TASK STATEMENT:
Repeat the first line of the listing and each line after it, exactly, through the line containing "camp_ID : Z;".

MATERIAL SUPPLIED:
(* ===== verification/Campaign.v ===== *)
(** * Campaigns ([internal/domain/campaign])

    A readiness event: its window, its participating services, whether it is in
    force, and the comparison of two campaigns' signals.  [CampaignTable] is
    the campaign table of the in-memory repository,
    [internal/ports/fake/campaign_repository.go]. *)
From S2P Require Import Prelude Errors.

Record Window := mkWindow { win_Start : time; win_End : time }.
Record Service := mkService { svc_ProjectID : Z; svc_ExecutionID : Z }.
Record Campaign := mkCampaign {
  camp_ID : Z;
  camp_Name : string;
  camp_TenantID : Z;
  camp_Window : Window;
  camp_Services : list Service;
  camp_AbortedAt : option time
}.

(** The loop over services, with the set of projects it has seen. *)
Fixpoint validate_services (seen : gset Z) (l : list Service) : result error unit :=
  match l with
  | [] => Ok tt
  | svc :: l' =>
      if svc_ProjectID svc <=? 0 then Err ErrCampProjectRequired
      else if svc_ExecutionID svc <=? 0 then Err ErrServiceExecutionInvalid
      else if bool_decide (svc_ProjectID svc ∈ seen) then Err ErrDuplicateService
      else validate_services ({[svc_ProjectID svc]} ∪ seen) l'
  end.

Definition Campaign_Validate (c : Campaign) : result error unit :=
  if bool_decide (camp_Name c = "") then Err ErrCampNameRequired
  else if negb (After (win_End (camp_Window c)) (win_Start (camp_Window c)))
    then Err ErrCampWindowInvalid
  else match camp_Services c with
       | [] => Err ErrServicesRequired
       | _ => validate_services ∅ (camp_Services c)
       end.

Definition IsActive (c : Campaign) (now : time) : bool :=
  match camp_AbortedAt c with
  | Some _ => false
  | None =>
      negb (Before now (win_Start (camp_Window c))) && Before now (win_End (camp_Window c))
  end.

Fixpoint designated (projectID : Z) (l : list Service) : option Z :=
  match l with
  | [] => None
  | svc :: l' =>
      if svc_ProjectID svc =? projectID then Some (svc_ExecutionID svc)
      else designated projectID l'
  end.

Definition DesignatedExecution (c : Campaign) (projectID : Z) : option Z :=
  designated projectID (camp_Services c).

(** ** Comparison of two campaigns ([compare.go]) *)
Record ServiceSignal := mkSignal { sig_ProjectID : Z; sig_Go : bool }.

Inductive ComparisonStatus :=
| ComparisonImproved | ComparisonRegressed | ComparisonNewlyAtRisk
| ComparisonStillAtRisk | ComparisonSteady | ComparisonNew | ComparisonDropped.

Record ServiceComparison := mkComparison {
  cmp_ProjectID : Z;
  cmp_Status : ComparisonStatus;
  cmp_HasCurrent : bool;
  cmp_Go : bool;
  cmp_HasBaseline : bool;
  cmp_BaselineGo : bool
}.

Definition classify (hasCurr currGo hasBase baseGo : bool) : ComparisonStatus :=
  if negb hasCurr then ComparisonDropped
  else if negb hasBase then (if currGo then ComparisonNew else ComparisonNewlyAtRisk)
  else if currGo && negb baseGo then ComparisonImproved
  else if negb currGo && baseGo then ComparisonRegressed
  else if negb currGo && negb baseGo then ComparisonStillAtRisk
  else ComparisonSteady.

(** [curr[s.ProjectID] = s.Go] in list order: the last signal wins. *)
Definition signal_map (l : list ServiceSignal) : gmap Z bool :=
  fold_left (λ m s, <[sig_ProjectID s := sig_Go s]> m) l ∅.

Definition has (m : gmap Z bool) (id : Z) : bool := bool_decide (is_Some (m !! id)).
Definition go_of (m : gmap Z bool) (id : Z) : bool := default false (m !! id).

Definition compare_one (curr base : gmap Z bool) (id : Z) : ServiceComparison :=
  mkComparison id (classify (has curr id) (go_of curr id) (has base id) (go_of base id))
    (has curr id) (go_of curr id) (has base id) (go_of base id).

Definition Compare (current baseline : list ServiceSignal) : list ServiceComparison :=
  let curr := signal_map current in
  let base := signal_map baseline in
  let ids : gset Z := dom curr ∪ dom base in
  let sorted := merge_sort (≤) (elements ids) in
  compare_one curr base <$> sorted.

(** ** The campaign table *)
Record CampaignTable := mkCampaignTable {
  campaignSeq : Z;
  campaigns : gmap Z Campaign
}.

Definition camp_with_ID (c : Campaign) (id : Z) : Campaign :=
  mkCampaign id (camp_Name c) (camp_TenantID c) (camp_Window c) (camp_Services c)
    (camp_AbortedAt c).

Definition CreateCampaign (c : Campaign) (t : CampaignTable) : Z * CampaignTable :=
  let id := campaignSeq t + 1 in
  (id, mkCampaignTable id (<[id := camp_with_ID c id]> (campaigns t))).

Definition GetCampaign (id : Z) (t : CampaignTable) : result error Campaign :=
  match campaigns t !! id with Some c => Ok c | None => Err ErrNotFound end.

Definition all_campaigns (t : CampaignTable) : list Campaign := (map_to_list (campaigns t)).*2.

Definition camp_start_le (a b : Campaign) : Prop :=
  win_Start (camp_Window a) <= win_Start (camp_Window b).
#[global] Instance camp_start_le_dec a b : Decision (camp_start_le a b).
Proof. unfold camp_start_le. apply _. Defined.

Definition ListCampaignsByTenant (tenantID : Z) (t : CampaignTable) : list Campaign :=
  merge_sort camp_start_le (filter (λ c, camp_TenantID c = tenantID) (all_campaigns t)).

Definition ListAllCampaigns (t : CampaignTable) : list Campaign :=
  merge_sort camp_start_le (all_campaigns t).

Definition ListCampaignsByTenants (tenantIDs : list Z) (t : CampaignTable) : list Campaign :=
  merge_sort camp_start_le (filter (λ c, camp_TenantID c ∈ tenantIDs) (all_campaigns t)).

(** In map order: no order is specified. *)
Definition ListActiveCampaigns (now : time) (t : CampaignTable) : list Campaign :=
  filter (λ c, IsActive c now = true) (all_campaigns t).

Definition AbortCampaign (id : Z) (at_ : time) (t : CampaignTable) :
    result error unit * CampaignTable :=
  match campaigns t !! id with
  | None => (Err ErrNotFound, t)
  | Some c =>
      (Ok tt, mkCampaignTable (campaignSeq t)
        (<[id := mkCampaign (camp_ID c) (camp_Name c) (camp_TenantID c) (camp_Window c)
                   (camp_Services c) (Some at_)]> (campaigns t)))
  end.

Definition UpdateCampaign (c : Campaign) (t : CampaignTable) :
    result error unit * CampaignTable :=
  match campaigns t !! camp_ID c with
  | None => (Err ErrNotFound, t)
  | Some existing =>
      (Ok tt, mkCampaignTable (campaignSeq t)
        (<[camp_ID c := mkCampaign (camp_ID existing) (camp_Name c) (camp_TenantID existing)
                   (camp_Window c) (camp_Services c) (camp_AbortedAt existing)]> (campaigns t)))
  end.

(** ** Validation *)
Definition services_ok (l : list Service) : Prop :=
  Forall (λ svc, 0 < svc_ProjectID svc ∧ 0 < svc_ExecutionID svc) l ∧
  NoDup (svc_ProjectID <$> l).

Lemma validate_services_ok seen l :
  validate_services seen l = Ok tt ↔
  services_ok l ∧ (∀ svc, svc ∈ l → svc_ProjectID svc ∉ seen).
Proof.
  unfold services_ok. revert seen. induction l as [|svc l IH]; intros seen; csimpl.
  { split; [|done]. intros _. split; [split; constructor|]. by intros ? ?%elem_of_nil. }
  rewrite Forall_cons, NoDup_cons.
  destruct (Z.leb_spec (svc_ProjectID svc) 0); [split; [done|intros [[[? _] _] _]; lia]|].
  destruct (Z.leb_spec (svc_ExecutionID svc) 0); [split; [done|intros [[[? _] _] _]; lia]|].
  destruct (bool_decide_reflect (svc_ProjectID svc ∈ seen)).
  - split; [done|]. intros [_ H']. by destruct (H' svc ltac:(left)).
  - rewrite IH, list_elem_of_fmap. split.
    + intros [[Hf Hnd] Hs]. repeat split; try done; try lia.
      * intros (svc' & Heq & Hin). apply (Hs svc' Hin). rewrite Heq. set_solver.
      * intros svc' [->|Hin]%elem_of_cons; [done|]. pose proof (Hs _ Hin). set_solver.
    + intros [[[_ Hf] [Hni Hnd]] Hs]. split; [done|]. intros svc' Hin.
      assert (svc_ProjectID svc' ∉ seen) by (apply Hs; by right).
      assert (svc_ProjectID svc' ≠ svc_ProjectID svc) by (intros Heq; apply Hni; eauto).
      set_solver.
Qed.

Lemma Campaign_Validate_ok c :
  Campaign_Validate c = Ok tt ↔
  camp_Name c ≠ "" ∧ win_Start (camp_Window c) < win_End (camp_Window c) ∧
  camp_Services c ≠ [] ∧ services_ok (camp_Services c).
Proof.
  unfold Campaign_Validate, After.
  destruct (bool_decide_reflect (camp_Name c = "")); [naive_solver|].
  destruct (bool_decide_reflect (win_Start (camp_Window c) < win_End (camp_Window c)));
    simpl; [|naive_solver].
  destruct (camp_Services c) as [|svc svcs]; [naive_solver|].
  rewrite validate_services_ok. set_solver.
Qed.

Lemma designated_Some p l e :
  designated p l = Some e → mkService p e ∈ l.
Proof.
  induction l as [|[p' e'] l IH]; simpl; [done|].
  destruct (Z.eqb_spec p' p) as [->|]; [intros [= ->]; by left|]. right. auto.
Qed.

Lemma designated_None p l : designated p l = None ↔ p ∉ svc_ProjectID <$> l.
Proof.
  induction l as [|[p' e'] l IH]; csimpl; [set_solver|].
  destruct (Z.eqb_spec p' p) as [->|]; rewrite ?IH; set_solver.
Qed.

(** ** Comparison *)
Lemma signal_map_dom l id : id ∈ dom (signal_map l) ↔ id ∈ sig_ProjectID <$> l.
Proof.
  unfold signal_map. enough (∀ m : gmap Z bool, id ∈ dom (fold_left (λ m s,
      <[sig_ProjectID s := sig_Go s]> m) l m) ↔ id ∈ dom m ∨ id ∈ sig_ProjectID <$> l) as H.
  { rewrite H. set_solver. }
  induction l as [|s l IH]; intros m; csimpl; [set_solver|]. rewrite IH. set_solver.
Qed.

Lemma Compare_ids current baseline :
  cmp_ProjectID <$> Compare current baseline =
  merge_sort (≤) (elements (dom (signal_map current) ∪ dom (signal_map baseline))).
Proof. unfold Compare. rewrite <- list_fmap_compose. apply list_fmap_id. Qed.

Lemma Compare_sorted current baseline :
  StronglySorted (<) (cmp_ProjectID <$> Compare current baseline).
Proof.
  rewrite Compare_ids. set (ids := dom _ ∪ dom _).
  assert (StronglySorted (≤) (merge_sort (≤) (elements ids))) as Hs
    by (apply StronglySorted_merge_sort; apply _).
  assert (NoDup (merge_sort (≤) (elements ids))) as Hnd
    by (rewrite merge_sort_Permutation; apply NoDup_elements).
  induction Hs as [|x l Hs IH Hx]; constructor.
  - apply IH. by apply NoDup_cons in Hnd as [_ ?].
  - apply NoDup_cons in Hnd as [Hni _]. rewrite Forall_forall in Hx |- *.
    intros y Hy. specialize (Hx y Hy). destruct (decide (x = y)) as [->|]; [done|lia].
Qed.

(** Comparing two campaigns yields one line per project of either, in
    strictly increasing project order, and the line says dropped, new, newly
    at risk, improved, regressed, still at risk or steady according to the
    last signal of that project in each. *)
Theorem compare_classifies current baseline :
  StronglySorted (<) (cmp_ProjectID <$> Compare current baseline) ∧
  (∀ id, id ∈ cmp_ProjectID <$> Compare current baseline ↔
         id ∈ sig_ProjectID <$> current ∨ id ∈ sig_ProjectID <$> baseline) ∧
  (∀ c, c ∈ Compare current baseline →
     cmp_Status c =
       match signal_map current !! cmp_ProjectID c, signal_map baseline !! cmp_ProjectID c with
       | None, _ => ComparisonDropped
       | Some true, None => ComparisonNew
       | Some false, None => ComparisonNewlyAtRisk
       | Some true, Some false => ComparisonImproved
       | Some false, Some true => ComparisonRegressed
       | Some false, Some false => ComparisonStillAtRisk
       | Some true, Some true => ComparisonSteady
       end).
Proof.
  split; [apply Compare_sorted|]. split.
  - intros id. rewrite Compare_ids, merge_sort_Permutation, elem_of_elements, elem_of_union.
    by rewrite !signal_map_dom.
  - unfold Compare. intros c (id & -> & _)%list_elem_of_fmap. simpl. unfold has, go_of.
    destruct (signal_map current !! id) as [[]|], (signal_map baseline !! id) as [[]|]; done.
Qed.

TASK ANSWER:
(* ===== verification/Campaign.v ===== *)
(** * Campaigns ([internal/domain/campaign])

    A readiness event: its window, its participating services, whether it is in
    force, and the comparison of two campaigns' signals.  [CampaignTable] is
    the campaign table of the in-memory repository,
    [internal/ports/fake/campaign_repository.go]. *)
From S2P Require Import Prelude Errors.

Record Window := mkWindow { win_Start : time; win_End : time }.
Record Service := mkService { svc_ProjectID : Z; svc_ExecutionID : Z }.
Record Campaign := mkCampaign {
  camp_ID : Z;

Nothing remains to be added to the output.